Over time, history suggests that all prosocial institutions age and eventually collapse at the hands of self-interest, unless they are renewed by the dynamics of intergroup competition.

In more recent millennia, especially since the origins of plant and animal domestication some 12,000 years ago, the intensity of intergroup competition has dramatically escalated, driving the rise of increasingly large and complex societies.

As both Adam Smith and Friedrich Hayek argued long before Erik and me, it’s our automatic norm following—not our self-interest or our cool rational calculation of future consequences—that often makes us do the “right thing” and allows our societies to work. This means that how well a society functions depends on its package of social norms.

Thus, the world that cultural evolution often creates is one in which different groups possess different social norms and where norm boundaries are often marked by language, dialect, dress, or other markers.

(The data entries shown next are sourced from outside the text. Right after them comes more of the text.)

Lemma mknod_tail s d name mode :
  tree s → allocated s d → is_dir s d → no_nul name → name ≠ [] → (∀ k, ¬ entry s d name k) →
  S_ISDIR mode = false →
  ∃ r s',
    (ip ← allocate_inode;
     match ip with
     | None => error_or_nospc
     | Some inode =>
         fillin_inode inode mode;;
         i ← load_inode inode;
         rc ← add_dentry (Some d) (ino_num i) name;
         if (rc <? 0)%Z then free_inode (Some inode);; mret rc else mret 0%Z
     end) s = Some (r, s') ∧ create_outcome s s' d name mode 1 r.
Proof.
  intros T Hd Hdir Hnm Hne Hno Hm. pose proof (t_sinv _ T) as HS.
  destruct (allocate_inode_run s HS) as [[_ E]|(i&s2&E&Hi&Hfresh&_&F2&A2&_&Z2&_)]; rewrite (bind_run _ _ _ _ _ E).
  { destruct (alloc_failed s (- ENOSPC)%Z HS eq_refl) as [Ee F]. eexists _, _. split; [exact Ee|]. right. by split; [left|]. }
  destruct (fillin_inode_run s2 i mode (fr_sinv _ _ _ F2) A2 Z2) as (s3&E3&F3&A3&Z3&C3).
  rewrite (bind_run _ _ _ _ _ E3). rewrite (fr_env _ _ _ F2) in C3.
  pose proof (frame_trans _ _ _ _ F2 F3) as F. pose proof (fr_sinv _ _ _ F) as HS3.
  assert (Hdi : d ≠ i) by (by intros ->). destruct (fr_file _ _ _ F d Hdi Hd) as [Cd Bd].
  assert (P : prepared s s3 d i).
  { constructor; try done; [by apply frame_or_l|by apply (fr_alloc _ _ _ F)|by apply core_mode|by apply core_size|].
    intros _. by rewrite (core_nlinks _ _ C3). }
  rewrite (bind_run _ _ _ _ _ (load_inode_run s3 i (allocated_lt _ _ (si_geom _ HS3) A3))).
  rewrite (core_num _ _ C3). simpl ino_num.
  destruct (add_dentry_run s3 d (Z.of_nat i) name) as (r&s4&E4&H4); try done.
  { apply (pr_parent _ _ _ _ P). } { by apply (prepared_dir s s3 d i). } { by apply (prepared_dir_ok s s3 d i). }
  { intros k. by rewrite (prepared_entry s s3 d i). } { by apply (inode_num_range s); [apply HS|]. }
  rewrite (bind_run _ _ _ _ _ E4).
  destruct H4 as [(->&HL&k&Hk&Hl&_&A)|(Hr&F4&K4)].
  - exists 0%Z, s4. split; [done|]. left. split; [done|]. split; [done|]. exists k, i.
    rewrite (prepared_slot s s3 d i) in Hl by done. split; [by eapply prepared_creates|].
    destruct A as (U&_). destruct (fr_file _ _ _ (du_frame _ _ _ _ U) i) as [C4 _]; [done|done|]. by rewrite C4.
  - rewrite (proj2 (Z.ltb_lt _ _)) by (unfold ENOSPC, ENAMETOOLONG in Hr; lia).
    assert (A4 : allocated s4 i) by (by apply (frame_none_alloc _ _ _ F4)).
    destruct (free_inode_run s4 i) as (s5&E5&F5&N5&_); [apply F4|done| |].
    { intros q Hq. rewrite K4 by done. by apply Z3. }
    rewrite (bind_run _ _ _ _ _ E5). exists r, s5. split; [done|]. right. split; [done|].
    assert (F05 : frame (.= i) s s5).
    { eapply frame_trans; [exact F|]. eapply frame_trans; [by apply frame_none|exact F5]. }
    apply (frame_within i); [done|split; done|done].
Qed.

Lemma core_nlinks_congr x y f :
  core x = core y → core (with_nlinks (f (ino_nlinks x)) x) = core (with_nlinks (f (ino_nlinks y)) y).
Proof.
  destruct x, y. unfold core, meta, with_blocks, with_times, with_nlinks. simpl.
  intros [= -> -> -> -> -> -> ->]. done.
Qed.

(** Changing the link count of an inode. *)
Lemma nlinks_run s i f :
  sinv s → allocated s i →
  ∃ s', update_inode i (λ x, with_nlinks (f (ino_nlinks x)) x) s = Some ((), s') ∧ frame (.= i) s s' ∧
    allocated s' i ∧ inode_at s' i = with_nlinks (f (ino_nlinks (inode_at s i))) (inode_at s i) ∧
    (∀ o, byte_at s' i o = byte_at s i o) ∧ (∀ j p, ptr_at s' j p = ptr_at s j p).
Proof.
  intros HS Hi. destruct (update_meta_run s i (λ x, with_nlinks (f (ino_nlinks x)) x)) as (s'&E&F&A&Ei&B&_&Hp); [done..| |].
  - split_and!; try done; apply (si_inode _ HS i Hi).
  - exists s'. split_and!; done.
Qed.

Lemma mkdir_prepare s d mode i s2 :
  tree s → allocated s d → is_dir s d → S_ISDIR mode = true →
  i < length (inodes s) → ¬ allocated s i → frame (.= i) s s2 → allocated s2 i → no_blocks s2 i →
  ∃ s3, (fillin_inode i mode;; update_inode i (with_nlinks 2);;
         update_inode d (λ i, with_nlinks (ino_nlinks i + 1) i)) s2 = Some ((), s3) ∧
    prepared s s3 d i ∧ core (inode_at s3 i) = core (new_inode s i mode 2) ∧
    core (inode_at s3 d) = core (with_nlinks (ino_nlinks (inode_at s d) + 1) (inode_at s d)).
Proof.
  intros T Hd Hdir Hm Hi Hfresh F2 A2 Z2.
  destruct (fillin_inode_run s2 i mode (fr_sinv _ _ _ F2) A2 Z2) as (s3&E3&F3&A3&Z3&C3).
  rewrite (bind_run _ _ _ _ _ E3). rewrite (fr_env _ _ _ F2) in C3.
  destruct (nlinks_run s3 i (λ _, 2%Z) (fr_sinv _ _ _ F3) A3) as (s4&E4&F4&A4&I4&B4&P4).
  rewrite (bind_run _ _ _ _ _ E4).
  assert (F04 : frame (.= i) s s4) by (eapply frame_trans; [exact F2|]; by eapply frame_trans).
  assert (Hdi : d ≠ i) by (by intros ->).
  assert (Hd4 : allocated s4 d) by (by apply (fr_alloc _ _ _ F04)).
  destruct (fr_file _ _ _ F04 d Hdi Hd) as [Cd Bd].
  destruct (nlinks_run s4 d (λ n, n + 1)%Z (fr_sinv _ _ _ F4) Hd4) as (s5&E5&F5&A5&I5&B5&P5).
  destruct (fr_file _ _ _ F5 i) as [Ci Bi]; [done|done|].
  assert (Ci' : core (inode_at s5 i) = core (new_inode s i mode 2)).
  { rewrite Ci, I4. exact (core_nlinks_congr _ _ (λ _, 2%Z) C3). }
  exists s5. split; [exact E5|]. split; [|split; [done|]].
  - constructor; try done.
    + eapply frame_trans; [apply frame_or_l; exact F04|]. by apply frame_or_r.
    + by apply (fr_alloc _ _ _ F5).
    + intros q Hq. rewrite P5, P4. by apply Z3.
    + rewrite I5. simpl. by apply core_mode.
    + rewrite I5. simpl. by apply core_size.
    + intros o. by rewrite B5.
    + intros Hnd. destruct Hnd. unfold is_dir. by rewrite (core_mode _ _ Ci').
  - rewrite I5. exact (core_nlinks_congr _ _ (λ n, n + 1)%Z Cd).
Qed.

Lemma mkdir_tail s d name mode :
  tree s → allocated s d → is_dir s d → no_nul name → name ≠ [] → (∀ k, ¬ entry s d name k) →
  S_ISDIR mode = true →
  ∃ r s',
    (ip ← allocate_inode;
     match ip with
     | None => error_or_nospc
     | Some inode =>
         fillin_inode inode mode;;
         update_inode inode (with_nlinks 2);;
         update_inode d (λ i, with_nlinks (ino_nlinks i + 1) i);;
         i ← load_inode inode;
         rc ← add_dentry (Some d) (ino_num i) name;
         if (rc <? 0)%Z then
           free_inode (Some inode);;
           update_inode d (λ i, with_nlinks (ino_nlinks i - 1) i);;
           mret rc
         else mret 0%Z
     end) s = Some (r, s') ∧ create_outcome s s' d name mode 2 r.
Proof.
  intros T Hd Hdir Hnm Hne Hno Hm. pose proof (t_sinv _ T) as HS.
  destruct (allocate_inode_run s HS) as [[_ E]|(i&s2&E&Hi&Hfresh&_&F2&A2&_&Z2&_)]; rewrite (bind_run _ _ _ _ _ E).
  { destruct (alloc_failed s (- ENOSPC)%Z HS eq_refl) as [Ee F]. eexists _, _. split; [exact Ee|]. right. by split; [left|]. }
  destruct (mkdir_prepare s d mode i s2) as (s3&E3&P&C3&Cd3); try done.
  rewrite (seq3_run _ _ _ _ _ _ E3).
  pose proof (pr_frame _ _ _ _ P) as F. pose proof (fr_sinv _ _ _ F) as HS3. pose proof (pr_alloc _ _ _ _ P) as A3.
  assert (Hdi : d ≠ i) by (by intros ->).
  rewrite (bind_run _ _ _ _ _ (load_inode_run s3 i (allocated_lt _ _ (si_geom _ HS3) A3))).
  rewrite (core_num _ _ C3). simpl ino_num.
  destruct (add_dentry_run s3 d (Z.of_nat i) name) as (r&s4&E4&H4); try done.
  { apply (pr_parent _ _ _ _ P). } { by apply (prepared_dir s s3 d i). } { by apply (prepared_dir_ok s s3 d i). }
  { intros k. by rewrite (prepared_entry s s3 d i). } { by apply (inode_num_range s); [apply HS|]. }
  rewrite (bind_run _ _ _ _ _ E4).
  destruct H4 as [(->&HL&k&Hk&Hl&_&A)|(Hr&F4&K4)].
  - exists 0%Z, s4. split; [done|]. left. split; [done|]. split; [done|]. exists k, i.
    rewrite (prepared_slot s s3 d i) in Hl by done. split; [by eapply prepared_creates|].
    destruct A as (U&_). destruct (fr_file _ _ _ (du_frame _ _ _ _ U) i) as [C4 _]; [done|done|]. by rewrite C4.
  - rewrite (proj2 (Z.ltb_lt _ _)) by (unfold ENOSPC, ENAMETOOLONG in Hr; lia).
    assert (A4 : allocated s4 i) by (by apply (frame_none_alloc _ _ _ F4)).
    destruct (free_inode_run s4 i) as (s5&E5&F5&N5&_); [apply F4|done| |].
    { intros q Hq. rewrite K4 by done. by apply (pr_blocks _ _ _ _ P). }
    rewrite (bind_run _ _ _ _ _ E5).
    assert (Hd3 : allocated s3 d) by apply (pr_parent _ _ _ _ P).
    assert (Hd5 : allocated s5 d) by (apply (fr_alloc _ _ _ F5); [done|]; by apply (frame_none_alloc _ _ _ F4)).
    destruct (nlinks_run s5 d (λ n, n - 1)%Z (fr_sinv _ _ _ F5) Hd5) as (s6&E6&F6&A6&I6&B6&_).
    rewrite (bind_run _ _ _ _ _ E6). exists r, s6. split; [done|]. right. split; [done|].
    destruct (frame_none_file _ _ _ F4 Hd3) as [C4 B4].
    destruct (fr_file _ _ _ F5 d Hdi) as [C5 B5]; [by apply (frame_none_alloc _ _ _ F4)|].
    apply (frame_restore i d); try done.
    + eapply frame_trans; [exact F|]. eapply frame_trans; [by apply frame_none|].
      eapply frame_trans; [by apply frame_or_l|by apply frame_or_r].
    + apply (not_allocated_again s5 s6 i d); auto.
    + split; [|intros o; by rewrite B6, B5, B4, (pr_bytes _ _ _ _ P)].
      rewrite I6. pose proof (eq_trans C5 (eq_trans C4 Cd3)) as Cd.
      rewrite (core_nlinks_congr _ _ (λ n, n - 1)%Z Cd). simpl. rewrite Z.add_simpl_r. by destruct (inode_at s d).
Qed.

(** ** The operations *)

Definition leaf (path : cstr) : cstr := basename (clean_path path PATH_MAX).
Definition parent_path (path : cstr) : cstr := dirname (clean_path path PATH_MAX).
Definition parent (s : state) (path : cstr) (d : nat) : Prop := resolves s 0 (comps (parent_path path)) d.

(** Why an operation could not find the parent directory of [path]. *)
Definition parent_error (s : state) (path : cstr) (e : Z) : Prop :=
  split_error (clean_path path PATH_MAX) e ∨ lookup_failed s 0 (comps (parent_path path)) e.

Lemma parent_error_neg s path e : parent_error s path e → (e < 0)%Z.
Proof. unfold parent_error, split_error, lookup_failed, ENOENT, EINVAL, ENOMEM, ENOTDIR. lia. Qed.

The reason why other species haven’t experienced this may lie in a kind of start-up problem… in the beginning, there won’t be much out there to culturally acquire, and what is there will be simple enough that it will still be learnable by one’s own individual learning efforts (without social learning), by trial and error for example. Thus, natural selection may not favor larger brain size or complexity, because brains are costly to develop and program.

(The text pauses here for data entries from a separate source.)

(* ===== verification/Wsh.v ===== *)
(** The shell (wsh.c): built-in commands, alias expansion, command lookup,
    external commands, pipelines and the two input loops, as stateful
    functions over the shell's globals.  The operating system is a parameter
    ([OS]); descriptor tables are explicit, so that the plumbing of a pipeline
    can be stated.  Memory allocation succeeds. *)

From stdpp Require Import base option list numbers gmap.
From coqutil Require Import Byte.
From Stdlib Require Import Strings.Byte ZArith Lia.
From S2P Require Import Prelude CString HashMap DynArray WshParse.

(** * The system interface *)

(** What a file descriptor refers to: a file open when the shell started, or an
    end of one of the pipes of the current pipeline. *)
Inductive file := Inherited (fd : nat) | Pipe_read (pipe : nat) | Pipe_write (pipe : nat).
Global Instance file_eq_dec : EqDecision file.
Proof. solve_decision. Defined.

Abbreviation fdtable := (gmap nat file).
Abbreviation environment := (gmap cstr cstr).

(** A diagnostic on stderr: text, or [perror] with its prefix. *)
Inductive message := Text (s : cstr) | Perror (prefix : cstr).

(** How the code of a forked child ends: it becomes another program (exiting
    with [on_error] when [execv] fails), exits, or is killed by a fault. *)
Inductive child_end :=
  | Exec (path : cstr) (argv : list cstr) (on_error : Z)
  | Exits (code : Z)
  | Crashes.

(** A forked child: its descriptors, its environment, and what it does given
    the state of the system when it runs. *)
Record child (W : Type) := mk_child {
  ch_fds : fdtable;
  ch_env : environment;
  ch_main : W → cstr * list message * child_end;
}.
Global Arguments mk_child {W}.
Global Arguments ch_fds {W}.
Global Arguments ch_env {W}.
Global Arguments ch_main {W}.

Our species’ dependence on cumulative culture for survival, on living in cooperative groups, on alloparenting and a division of labor and information, and on our communicative repertoires mean that humans have begun to satisfy all the requirements for a major biological transition. Thus, we are literally the beginnings of a new kind of animal.

Recognizing that we are a cultural species means that, even in the short run (when genes don’t have enough time to change), institutions, technologies, and languages are coevolving with psychological biases, cognitive abilities, emotional responses, and preferences. In the longer run, genes are evolving to adapt to these culturally constructed worlds, and this has been, and is now, the primary driver of human genetic evolution.

The answer to why humans are different is that we crossed the Rubicon. Cultural evolution became cumulative, and then both this accumulating body of information and its cultural products, like fire and food-sharing norms, developed as the central driving forces in human genetic evolution. We seem so unique because no other living animal has gone down this road, and those that did, such as Neanderthals, were replaced during one of our species’ many expansions.

The impact of this transition is underlined by the fact that, despite our long evolutionary history as foragers, we generally can’t survive by hunting and gathering when we have been stripped of that relevant culturally acquired know-how.

This culture-gene coevolutionary process… not only accounts for why our species is so much more cooperative than others, but it also explains why human cooperation (1) varies so much across societies and behavioral domains (e.g., food sharing, community defense, ritual participation, etc.), (2) has increased so dramatically in the last 10,000 years, (3) is so readily influenced by cultural learning, (4) relies on the same reputational enforcement mechanisms operating in many noncooperative domains like ritual practices and food taboos, and (5) is sustained by quite different systems of incentives across societies, variously involving rewards, punishments, signals of quality, and selective exploitation of norm violators.

By this view, the ability to construct mini-causal models didn’t cause fancy tools and practices. The cultural evolution of increasingly sophisticated tools and practices first drove the emergence of this cognitive ability, and then the two entered into a culture-gene coevolutionary duet.

Once we understand the importance of collective brains, we begin to see why modern societies vary in their innovativeness. It’s not the smartness of individuals or the formal incentives. It’s the willingness and ability of large numbers of individuals at the knowledge frontier to freely interact, exchange views, disagree, learn from each other, build collaborations, trust strangers, and be wrong. Innovation does not take a genius or a village; it takes a big network of freely interacting minds.